Der Direktor des sogenannten Büros für Kosovo in der serbischen Regierung Marko Djuric hat Rada Trajkokovic stark belastet. Der Direktor des sog. Büros für Kosovo in der serbischen Regierung, gleichzeitig SNS stellvertretender Vorsitzender Marko Djuric, hat gegen die europäische Bewegung des serbischen Vorsitzenden Rada Trajkovic erhoben. Wie “Tanjug.rs” schreibt, behauptet Djurovic Trajkovic [...]
Der Direktor des sog. Büros für Kosovo in der serbischen Regierung, gleichzeitig SNS stellvertretender Vorsitzender Marko Djuric, hat gegen die europäische Bewegung des serbischen Vorsitzenden Rada Trajkovic erhoben.
Wie “Tanjug schreibt.rs”, Djurovic behauptet, Trajkovic wird von Kosovo und Montenegro zur Verleumdung von Serbien, Präsident Aleksandar Vuciq und serbischer Liste, wie er betonte, diese beiden Länder und Trajkovovic fürchten Serbiens Stärkung
Die Aussagen von Rada Trajkoviki zu ausländischen Medien sind nicht nur ihre Fiktion, sondern werden im Interesse derjenigen, die mit der Stärkung Serbiens”, betont Djuric, beauftragt.

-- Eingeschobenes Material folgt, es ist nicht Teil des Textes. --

(* ===== verification/BlockSpec.v ===== *)
(** * Blocks inside a transaction

    What the file system sees between [begin_op] and [end_op]: the blocks of the
    disk with the changes of the transaction ([view]), read and written one at a
    time. On top of it, the allocation bitmap: [balloc], [bfree]. *)

From S2P Require Import Prelude Riscv Kernel Mem Str Bio Log Fs BioSpec LogSpec CrashSpec TxnSpec LogTheorems.

(** Arithmetic with the sizes of the log and of the buffer cache. *)
Ltac loglia := unfold in_log, NBUF, LOGBLOCKS, MAXOPBLOCKS in *; lia.

(** ** Views *)

(** The state is inside a transaction in which the blocks read as [V]; the
    blocks [L] have been written, and the log starts at [start]. *)
Definition view (s : fsstate) (V : gmap Z (list Z)) (start : Z) (L : gset Z) : Prop :=
  exists D T held, txn s D T held /\ V = T ∪ D /\ L = dom T /\
    lg_start (x_log s) = start /\ 1 <= lg_outstanding (x_log s).

(** A block that may be written: it exists and is not part of the log. *)
Definition writable (V : gmap Z (list Z)) (start n : Z) : Prop :=
  0 <= n < 2 ^ 32 /\ ~ in_log start n /\ is_Some (V !! n).

(** What block operations do not touch. *)
Definition keeps (s s' : fsstate) : Prop :=
  x_sb s' = x_sb s /\ x_itable s' = x_itable s /\ x_hist s' = x_hist s.

Lemma keeps_refl s : keeps s s.
Proof. done. Qed.
Lemma keeps_trans s1 s2 s3 : keeps s1 s2 -> keeps s2 s3 -> keeps s1 s3.
Proof. unfold keeps. intros (-> & -> & ->) (-> & -> & ->). done. Qed.

Section view.
Context `{Self}.
Implicit Types (s : fsstate) (V D T : gmap Z (list Z)) (L : gset Z).

Lemma dom_size s D T held : txn s D T held -> Z.of_nat (size (dom T)) = lh_n (x_log s).
Proof.
  intros X. pose proof (tx_size _ _ _ _ X) as E. pose proof (tx_n _ _ _ _ X).
  assert (dom T = dom held) as ->; [|rewrite size_dom; lia].
  apply set_eq. intros b. rewrite !elem_of_dom. pose proof (tx_held _ _ _ _ X b) as Hb.
  destruct (held !! b), (T !! b); try done. all: split; intros [? ?]; by eexists.
Qed.

Lemma view_ext s s' V start L :
  x_disk s' = x_disk s -> x_bufs s' = x_bufs s -> x_lru s' = x_lru s -> x_log s' = x_log s ->
  view s V start L -> view s' V start L.
Proof.
  intros E1 E2 E3 E4 (D & T & held & X & HV & HL & Hs & Ho). exists D, T, held.
  split; [|by rewrite E4]. eapply (txn_ext s); rewrite ?E4; done.
Qed.

(** A block is read and released unchanged. *)
Lemma view_read s V start L n d :
  view s V start L -> Z.of_nat (size L) < NBUF -> V !! n = Some d ->
  exists i s1 s2 x, bread ROOTDEV n s = Done i s1 /\ getb i s1 = Done x s1 /\ b_data x = d /\
    keeps s s1 /\ brelse i s1 = Done tt s2 /\ view s2 V start L /\ keeps s s2.
Proof.
  intros (D & T & held & X & -> & -> & Hs & Ho) Hl Hd. rewrite (dom_size _ _ _ _ X) in Hl.
  destruct (busy_bread _ _ _ _ _ _ X Hl Hd) as (i & s1 & R1 & B).
  destruct (busy_brelse _ _ _ _ _ _ _ _ B Hd) as (s2 & R2 & X2 & W).
  pose proof (bz_frame _ _ _ _ _ _ _ _ B) as W1.
  eexists i, s1, s2, _. split; [exact R1|]. split; [by eapply busy_getb|]. split; [done|].
  destruct W as (W2 & W3 & W4 & W5), W1 as (Y2 & Y3 & Y4 & Y5). rewrite app_nil_r in *.
  split; [done|]. split; [exact R2|]. split; [|done]. exists D, T, held. by rewrite W3.
Qed.

(** A block is read, changed by [g], logged and released. *)
Lemma view_write s V start L n d g :
  view s V start L -> Z.of_nat (size L) < LOGBLOCKS -> writable V start n -> V !! n = Some d ->
  exists i s1 s2 s3 x, bread ROOTDEV n s = Done i s1 /\ getb i s1 = Done x s1 /\ b_data x = d /\
    keeps s s1 /\ modb i (fun x => set_b_data (g (b_data x)) x) s1 = Done tt s2 /\
    (log_write i ;; brelse i) s2 = Done tt s3 /\
    view s3 (<[n := g d]> V) start ({[n]} ∪ L) /\ keeps s s3.
Proof.
  intros (D & T & held & X & -> & -> & Hs & Ho) Hl (Hn & Hout & _) Hd. rewrite (dom_size _ _ _ _ X) in Hl.
  destruct (busy_bread _ _ _ _ _ _ X Hl Hd) as (i & s1 & R1 & B).
  pose proof (bz_frame _ _ _ _ _ _ _ _ B) as W1.
  destruct (busy_modb _ _ _ _ _ _ _ _ g B) as (s2 & R2 & B2).
  assert (HD : is_Some (D !! n)).
  { destruct (T !! n) as [d'|] eqn:Et; [by apply (tx_home _ _ _ _ X); rewrite Et|].
    rewrite lookup_union_r in Hd by done. by eexists. }
  destruct (busy_log _ _ _ _ _ _ _ _ B2 Ho Hl Hn HD) as (s3 & held' & R3 & X3 & E1 & E2 & E3 & E4); [by rewrite Hs|].
  eexists i, s1, s2, s3, _. split; [exact R1|]. split; [by eapply busy_getb|]. split; [done|].
  destruct W1 as (Y2 & Y3 & Y4 & Y5). rewrite app_nil_r in Y2.
  split; [done|]. split; [exact R2|]. split; [exact R3|]. split; [|done].
  exists D, (<[n := g d]> T), held'. split; [done|]. split; [by rewrite insert_union_l|].
  split; [by rewrite dom_insert_L|]. rewrite E4. by destruct (T !! n).
Qed.

(** Logging and releasing, then going on. *)
Lemma log_then {A} i (k : M fsstate A) s s' :
  (log_write i ;; brelse i) s = Done tt s' -> (log_write i ;; brelse i ;; k) s = k s'.
Proof. intros R. rewrite <- bind_assoc. by erewrite bind_done. Qed.
End view.

Lemma size_add (n : Z) (L : gset Z) : Z.of_nat (size ({[n]} ∪ L)) <= Z.of_nat (size L) + 1.
Proof.
  rewrite size_union_alt, size_singleton. pose proof (subseteq_size (L ∖ {[n]}) L ltac:(set_solver)). lia.
Qed.

(** A writable block stays one when blocks are written. *)
Lemma writable_insert V start n m d : writable V start n -> writable (<[m := d]> V) start n.
Proof. intros (? & ? & ?). split_and!; try done; try lia. rewrite lookup_insert. by case_decide. Qed.
Create HintDb blocks.
#[export] Hint Resolve keeps_refl keeps_trans writable_insert : blocks.

(** ** Views for examples

    A transaction on the disk of LogTheorems.v in which the blocks of [m] have
    been written, with any superblock and inode table in memory. *)
Lemma demo_view_writes (m : gmap Z (list Z)) :
  (size m <= 20)%nat -> (forall n d, m !! n = Some d -> 32 < n < 80) ->
  exists s V, view s V 2 (dom m) /\ forall x, ~ in_log 2 x -> V !! x = (m ∪ demo_disk) !! x.
Proof.
  induction m as [|n d m Hn IH] using map_ind; intros Hs Hr.
  - destruct (demo_state_txn 1 []) as (D & held & X & _ & Ho & _ & Hst & HD);
      [lia|cbn; lia|constructor|by intros n ?%elem_of_nil|].
    exists (demo_state 1 []), D. split.
    + exists D, ∅, held. split; [exact X|]. split; [by rewrite (left_id_L ∅ (∪))|].
      split; [by rewrite dom_empty_L|]. split; [exact Hst|]. rewrite Ho. done.
    + intros x Hx. rewrite (left_id_L ∅ (∪)). by apply HD.
  - rewrite map_size_insert_None in Hs by done.
    destruct IH as (s & V & Hv & HV); [lia|intros k e He; apply (Hr k e); by rewrite lookup_insert_ne by congruence|].
    assert (32 < n < 80) as Hn' by (apply (Hr n d), lookup_insert_eq).
    assert (~ in_log 2 n) as Hl by (loglia).
    assert (V !! n = Some zero_block) as Hz.
    { rewrite HV by done. rewrite lookup_union_r by done. apply demo_disk_block. lia. }
    destruct (@view_write demo_self s V 2 (dom m) n zero_block (fun _ => d) Hv) as
      (i & s1 & s2 & s3 & x & _ & _ & _ & _ & _ & _ & V3 & _).
    { rewrite size_dom. loglia. }
    { split_and!; [lia|lia|done|by eexists]. }
    { done. }
    exists s3, (<[n := d]> V). rewrite dom_insert_L. split; [done|]. intros y Hy.
    rewrite <- insert_union_l. destruct (decide (y = n)) as [->|]; [by rewrite !lookup_insert_eq|].
    rewrite !lookup_insert_ne by done. by apply HV.
Qed.

Lemma demo_view (m : gmap Z (list Z)) sb it :
  (size m <= 20)%nat -> (forall n d, m !! n = Some d -> 32 < n < 80) ->
  exists s V, view s V 2 (dom m) /\ (forall x, ~ in_log 2 x -> V !! x = (m ∪ demo_disk) !! x) /\
    x_sb s = sb /\ x_itable s = it.
Proof.
  intros Hs Hr. destruct (demo_view_writes m Hs Hr) as (s & V & Hv & HV).
  exists (set_x_itable it (set_x_sb sb s)), V. split; [by eapply view_ext; [..|exact Hv]|]. split; [done|]. by destruct s.
Qed.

Nach ihm, trotz dieser Lügen und des Hasses von Trajkoviki, wird die serbische Progressive Partei weiterhin die Politik des serbischen Präsidenten Vuciq verfolgen und für die serbischen Bevölkerung in Kosovo kämpfen.
Djuric hat auch gesagt, dass Trajkovics Aussagen, dass die Wahl Serbiens nicht in der Europäischen Union angehören sollte, sondern in der NATO, am besten bezeugen, dass Trajkovic durch diese Aussagen ihre Karriere aufbauen, wie er sie gesetzt hat, verleumdert und problematisch.
“Anti-Russische Einheit, Verleumdung für Serbiens Beteiligung an der Ermordung von Oliver Ivanovic, persönliche Angriffe auf Präsident Vuciq, die Ablehnung von Lösungen, die die Integrität des Kosovo verletzen würden, sind Waffen aus dem Arsenal von Euro-Atlantic militanten sowie Rada Trajkovic ohne Einschränkungen. Serbien ist ein neutraler und unabhängiger Staat, und doch viel Trajkovic und seine Kommissioner versuchen, wird es gleich bleiben, bis seine Bürger anders entscheiden”, Djuric betonte.